He and a handful of other employees are strapping on backpack pump strayers and heading out to a hill beside the entrance to Saguaro National Park-West at 7 a.m. as temperatures slowly start to creep towards the day’s projected high of 106. At first, the landscape is flat and even while the group surveys the ground for the bunching grass that have sprouted since their last sweep of the area or a sneaky cholla that may attach to their boot.
But soon the land gets rocky and steeper, and they find isolated blue painted buffelgrasses announcing they’re coming up on the plants they sprayed with their dyed herbicide the day before.
“A lot of areas in the park where I used to bring people — 10-15 years ago — to show them what a problem buffelgrass was, you can’t find buffelgrass in those areas anymore. We’ve been able to successfully treat it,” said Swann.
The group has to strike while the plants are still green. In order to take in the herbicide, the grass needs to be photosynthesizing. Due to Tucson's wettest July on record these plants are thriving. Swann said they also use staff and volunteers to pull the plants all year round.
“We are turning the corner,” Swann said. “We can be successful at protecting the Sonoran desert.”
Jeff Conn also works at the park and oversees the science and resources management program.
He said the strain of grass in the park hails from Kenya and arrived in the early 1990s. It started competing with native species for water and nutrients in the soil and fill in the gaps between those plants, creating a continues fuel for fires. After years of mitigation efforts there's only about 2,000 acres of it left, which is approximately 2% of the park's total acreage.
"If we did not manage actively, the likelihood of having catastrophic fires — which would convert the Sonoran Desert into a grassland, which would make it even more fire prone — are truly tremendous,” said Conn.

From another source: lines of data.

(** * PokeMentor: code_quality.py

    A shallow embedding of [src/code_quality.py] (the classes
    [SonarCloudAnalyzer] and [CodeQualityAnalyzer]) and the properties of
    its specification.

    Conventions of the embedding.
    - A Python [str] is a Rocq [string]; a character is a code point below
      256, so that the character classes of [re] and [str.lower] are the
      Latin-1 part of the Unicode tables.
    - A Python value that comes out of a JSON decoder is a [pyval].
    - A raised exception is a value [PyExn cls msg] carried by [res].
    - Calls that leave the process (HTTP, the file system, the clock, the
      environment) go through an [env] oracle and are recorded, in order,
      in a trace of [event]s. *)

From Stdlib Require Import ZArith Ascii String List Bool Lia.
From stdpp Require Import base strings gmap list.

Set Warnings "-register-all".

Local Open Scope string_scope.
Local Open Scope Z_scope.
Local Open Scope list_scope.

(** ** Python values, exceptions and results *)

Module Py.

(** An exception object: its class name and [str(e)]. *)
Inductive exn : Type := PyExn (cls : string) (msg : string).

Definition exn_str (e : exn) : string := let 'PyExn _ m := e in m.
Definition exn_cls (e : exn) : string := let 'PyExn c _ := e in c.

(** The outcome of evaluating a Python expression or call. *)
Inductive res (A : Type) : Type :=
| Ok (a : A)
| Raise (e : exn).
Arguments Ok {A} a.
Arguments Raise {A} e.

Definition rbind {A B : Type} (r : res A) (f : A -> res B) : res B :=
  match r with
  | Ok a => f a
  | Raise e => Raise e
  end.

Definition is_ok {A : Type} (r : res A) : bool :=
  match r with Ok _ => true | Raise _ => false end.

(** Values produced by [json.loads] / [response.json()].  A float is carried
    by its [repr] text; arithmetic on floats is not part of the model. *)
Inductive pyval : Type :=
| PNone
| PBool (b : bool)
| PInt (z : Z)
| PFloat (repr : string)
| PStr (s : string)
| PList (l : list pyval)
| PDict (d : list (string * pyval)).

(** [d.get(k)] on a decoded JSON object: keys are strings and unique. *)
Fixpoint assoc_get (k : string) (d : list (string * pyval)) : option pyval :=
  match d with
  | [] => None
  | (k', v) :: d' => if String.eqb k k' then Some v else assoc_get k d'
  end.

(** [v.get(k, dflt)]: [AttributeError] when [v] is not a dict. *)
Definition py_get (v : pyval) (k : string) (dflt : pyval) : res pyval :=
  match v with
  | PDict d => Ok (default dflt (assoc_get k d))
  | _ => Raise (PyExn "AttributeError" "object has no attribute 'get'")
  end.

(** [v[k]] for a string key. *)
Definition py_getitem (v : pyval) (k : string) : res pyval :=
  match v with
  | PDict d =>
      match assoc_get k d with
      | Some x => Ok x
      | None => Raise (PyExn "KeyError" k)
      end
  | PList _ | PStr _ =>
      Raise (PyExn "TypeError" "indices must be integers or slices, not str")
  | _ => Raise (PyExn "TypeError" "object is not subscriptable")
  end.

(** [v[0]]. *)
Definition py_getitem0 (v : pyval) : res pyval :=
  match v with
  | PList (x :: _) => Ok x
  | PList [] => Raise (PyExn "IndexError" "list index out of range")
  | PStr (String c _) => Ok (PStr (String c EmptyString))
  | PStr EmptyString => Raise (PyExn "IndexError" "string index out of range")
  | PDict _ => Raise (PyExn "KeyError" "0")
  | _ => Raise (PyExn "TypeError" "object is not subscriptable")
  end.

(** Characters as code points. *)
Definition code (c : ascii) : N := N_of_ascii c.

Definition in_range (lo hi : N) (c : ascii) : bool :=
  (N.leb lo (code c) && N.leb (code c) hi)%bool.

(** [str.lower] on code points below 256: A-Z, and the Latin-1 capitals
    0xC0-0xDE except the multiplication sign 0xD7. *)
Definition lower_char (c : ascii) : ascii :=
  if (in_range 65 90 c
      || (in_range 192 222 c && negb (N.eqb (code c) 215)))%bool
  then ascii_of_N (code c + 32)
  else c.

Fixpoint lower (s : string) : string :=
  match s with
  | EmptyString => EmptyString
  | String c s' => String (lower_char c) (lower s')
  end.

(** Decimal text of an integer, as [str(n)] and [f"{n}"] give it. *)
Definition digit_char (d : nat) : ascii := ascii_of_nat (48 + d).

Fixpoint str_of_nat_fuel (fuel n : nat) (acc : string) : string :=
  match fuel with
  | O => acc
  | S fuel' =>
      let acc' := String (digit_char (n mod 10)) acc in
      match (n / 10)%nat with
      | O => acc'
      | q => str_of_nat_fuel fuel' q acc'
      end
  end.

Definition str_of_nat (n : nat) : string := str_of_nat_fuel (S n) n EmptyString.

Definition str_of_Z (z : Z) : string :=
  match z with
  | Zneg p => String "-" (str_of_nat (Pos.to_nat p))
  | _ => str_of_nat (Z.to_nat z)
  end.

Declare Scope res_scope.
Delimit Scope res_scope with res.
Notation "x <~ r ;; k" := (rbind r (fun x => k))
  (at level 100, r at next level, right associativity) : res_scope.

(** [for x in l: ...] where the body may raise: the results in order, or
    the first exception. *)
Fixpoint traverse {A B : Type} (f : A -> res B) (l : list A) : res (list B) :=
  match l with
  | [] => Ok []
  | x :: l' =>
      match f x with
      | Ok y =>
          match traverse f l' with
          | Ok ys => Ok (y :: ys)
          | Raise e => Raise e
          end
      | Raise e => Raise e
      end
  end.

End Py.
Export Py.

(** ** The regular expressions of the [re] module

    [re.finditer(pattern, string)] first compiles [pattern]: the text is
    parsed ([re._parser.parse]) and the parse tree is compiled
    ([re._compiler._compile]), which is where a look-behind of variable
    width is refused.  The fragment modelled covers the syntax used by the
    patterns of this program; a pattern outside it is reported as
    [Beyond] instead of being given a meaning. *)

Module Re.

Inductive category : Type := CatDigit | CatSpace | CatWord.

Inductive set_item : Type :=
| SLit (c : ascii)
| SRange (lo hi : ascii)
| SCat (negated : bool) (cat : category).

Inductive at_code : Type :=
| AtBeginning | AtEnd | AtBoundary | AtNonBoundary.

(** Parse trees ([SubPattern] data), with sequences and branches in
    binary form. *)
Inductive pattern : Type :=
| Empty
| Literal (c : ascii)
| AnyChar
| In (negate : bool) (items : list set_item)
| At (a : at_code)
| Cat (p q : pattern)
| Branch (p q : pattern)
| Repeat (greedy : bool) (lo : nat) (hi : option nat) (p : pattern)
| Subpattern (group : option nat) (p : pattern)
| Assert (behind : bool) (negate : bool) (p : pattern).

(** *** Character predicates (code points below 256) *)

Definition is_digit (c : ascii) : bool := in_range 48 57 c.

Definition is_space (c : ascii) : bool :=
  (in_range 9 13 c || in_range 28 32 c
   || N.eqb (code c) 133 || N.eqb (code c) 160)%bool.

Definition is_word (c : ascii) : bool :=
  (in_range 48 57 c || in_range 65 90 c || N.eqb (code c) 95
   || in_range 97 122 c
   || N.eqb (code c) 170 || in_range 178 179 c || N.eqb (code c) 181
   || in_range 185 186 c || in_range 188 190 c
   || in_range 192 214 c || in_range 216 246 c || in_range 248 255 c)%bool.

Definition in_category (cat : category) (c : ascii) : bool :=
  match cat with
  | CatDigit => is_digit c
  | CatSpace => is_space c
  | CatWord => is_word c
  end.

Definition item_matches (it : set_item) (c : ascii) : bool :=
  match it with
  | SLit c' => N.eqb (code c) (code c')
  | SRange lo hi => in_range (code lo) (code hi) c
  | SCat negated cat => xorb negated (in_category cat c)
  end.

Definition set_matches (negate : bool) (items : list set_item) (c : ascii) : bool :=
  xorb negate (existsb (fun it => item_matches it c) items).

(** *** Parsing *)

Inductive parsed (A : Type) : Type :=
| Parsed (a : A) (rest : list ascii)
| ReError (msg : string)
| Beyond.
Arguments Parsed {A} a rest.
Arguments ReError {A} msg.
Arguments Beyond {A}.

Definition is_alnum_ascii (c : ascii) : bool :=
  (in_range 48 57 c || in_range 65 90 c || in_range 97 122 c)%bool.

(** The escapes shared by [_escape] and [_class_escape]: categories,
    control characters, and a backslash before a character that is not an
    ASCII letter or digit. *)
Definition escape_category (c : ascii) : option set_item :=
  match c with
  | "d"%char => Some (SCat false CatDigit)
  | "D"%char => Some (SCat true CatDigit)
  | "s"%char => Some (SCat false CatSpace)
  | "S"%char => Some (SCat true CatSpace)
  | "w"%char => Some (SCat false CatWord)
  | "W"%char => Some (SCat true CatWord)
  | _ => None
  end.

Conn said after spending an estimated annual $300,000 to $500,000 trying to stamp out the grass each year along with thousands of volunteer hours, they're getting to a point where the grass is at a manageable level and doesn't pose a fire threat in the park.
Unfortunately, he said even if they could remove all of it from the park, unmanaged buffelgrass outside its boundaries would still blow seeds in.
Ben Wilder, director of the Desert Laboratory on Tumamoc Hill with the University of Arizona, said events like fires or droughts are “agents of change” in the desert reshaping what plants live where.
"What happens in those great reshufflings is a species range shifts, and certain species are preadapted and can move with the changing climatic conditions and others cannot,” said Wilder. “You get both expansions and contractions, and by ‘contractions’ I mean mortalities events —and extinction can happen at this point in time, too."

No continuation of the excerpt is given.